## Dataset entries
(** * LLMConsole: the command router of [console.py]

    A shallow embedding of [console.py]: the shell detector
    [detect_shell], the prompt composer [get_system_prompt], the
    translation step [call_llm], the executor [execute_command] and the
    interactive loop of [main], followed by the properties the
    specification states about them.

    Strings.  A Python [str] is modelled by [string]; a character is the
    code point it denotes, so the model covers the strings whose code
    points are below 256.  [lower], [isspace] and [strip] are Python's
    [str.lower], [str.isspace] and [str.strip] on that range.

    Effects.  The program reads the process environment and talks to
    the line reader ([session.prompt]), the model
    ([llm.create_chat_completion], loaded once by [configure_llm]) and
    the operating system ([subprocess.run]); and it writes with [print].
    Each call is recorded as an [event]; the collaborators are oracles
    of a [World] that answer a call from the events that came before it,
    so that two calls with the same arguments may be answered
    differently.  The loop of [main] is run for a bounded number of
    passes; a run that has not left the loop by then is at [Idle]. *)

From Stdlib Require Import Ascii ZArith.
From stdpp Require Import gmap strings.

(** ** Strings *)

Module Str.

Definition code (c : ascii) : N := N_of_ascii c.

(** [str.lower] on one code point below 256: the ASCII capitals and the
    Latin-1 capitals U+00C0..U+00DE (without the sign U+00D7) move up by
    32; every other code point is its own lower case. *)
Definition lower_char (c : ascii) : ascii :=
  let n := code c in
  if ((65 <=? n) && (n <=? 90))%N then ascii_of_N (n + 32)
  else if ((192 <=? n) && (n <=? 222) && negb (n =? 215))%N
       then ascii_of_N (n + 32)
       else c.

Fixpoint lower (s : string) : string :=
  match s with
  | EmptyString => EmptyString
  | String c r => String (lower_char c) (lower r)
  end.

(** [str.isspace] on one code point below 256. *)
Definition isspace (c : ascii) : bool :=
  let n := code c in
  (((9 <=? n) && (n <=? 13)) || ((28 <=? n) && (n <=? 32))
   || (n =? 133) || (n =? 160))%N.

Fixpoint lstrip (s : string) : string :=
  match s with
  | EmptyString => EmptyString
  | String c r => if isspace c then lstrip r else s
  end.

Fixpoint rstrip (s : string) : string :=
  match s with
  | EmptyString => EmptyString
  | String c r =>
      match rstrip r with
      | EmptyString => if isspace c then EmptyString else String c EmptyString
      | r' => String c r'
      end
  end.

Definition strip (s : string) : string := rstrip (lstrip s).

(** [s.startswith(p)]. *)
Definition startswith (s p : string) : bool := String.prefix p s.

(** [needle in hay] on strings: [needle] occurs at some position. *)
Fixpoint contains (needle hay : string) : bool :=
  String.prefix needle hay
  || match hay with
     | EmptyString => false
     | String _ r => contains needle r
     end.

(** [s[1:]]. *)
Definition slice_from_1 (s : string) : string :=
  match s with
  | EmptyString => EmptyString
  | String _ r => r
  end.

(** Truth value of a string: the empty string is false. *)
Definition truthy (s : string) : bool :=
  match s with
  | EmptyString => false
  | String _ _ => true
  end.

(** A string of white space only. *)
Fixpoint all_space (s : string) : bool :=
  match s with
  | EmptyString => true
  | String c r => isspace c && all_space r
  end.

Definition newline : string := String (ascii_of_N 10) EmptyString.

End Str.

(** ** Shell detection and prompt composition *)

(** [os.environ]: a mapping from variable names to values.  The two
    names [detect_shell] asks for are looked up as the program spells
    them.  On Windows [os.environ] folds every name to capitals when a
    variable is stored or looked up, so there a name stands for all its
    letter cases. *)
Abbreviation environment := (gmap string string).

(** [a or b] on optional strings: [a] when it is a non-empty string,
    otherwise [b]. *)
Definition py_or (a b : option string) : option string :=
  match a with
  | Some s => if Str.truthy s then a else b
  | None => b
  end.

Definition detect_shell (environ : environment) : string :=
  let shell := py_or (environ !! "SHELL") (environ !! "ComSpec") in
  match shell with
  | None => "unknown"
  | Some shell =>
      if Str.contains "bash" shell then "bash"
      else if Str.contains "powershell" (Str.lower shell) then "powershell"
      else if Str.contains "cmd" (Str.lower shell) then "cmd"
      else "unknown"
  end.
(* ===== verification/_CoqProject ===== *)
-Q . S2P
Prelude.v
DateTime.v
Timer.v
Queue.v
Chain.v
Sched.v
Lock.v
Semaphore.v
CoreAlloc.v
MemList.v
Kmalloc.v
KernelHeap.v
Paging.v
Regions.v
Pthread.v
Process.v
Frame.v
Packet.v
Socket.v
Strings.v
BufCache.v
Floppy.v
FatTable.v
FatFile.v
FatDir.v
Fd.v
Path.v
DirStream.v
Monitor.v
Vdisplay.v
Printf.v
Strtol.v
Kbd.v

## EXERCISE REQUIREMENTS
What the task asks for is a word-for-word repeat of the lines above, from the first through the one containing "and talks to".

## TASK ANSWER
(** * LLMConsole: the command router of [console.py]

    A shallow embedding of [console.py]: the shell detector
    [detect_shell], the prompt composer [get_system_prompt], the
    translation step [call_llm], the executor [execute_command] and the
    interactive loop of [main], followed by the properties the
    specification states about them.

    Strings.  A Python [str] is modelled by [string]; a character is the
    code point it denotes, so the model covers the strings whose code
    points are below 256.  [lower], [isspace] and [strip] are Python's
    [str.lower], [str.isspace] and [str.strip] on that range.

    Effects.  The program reads the process environment and talks to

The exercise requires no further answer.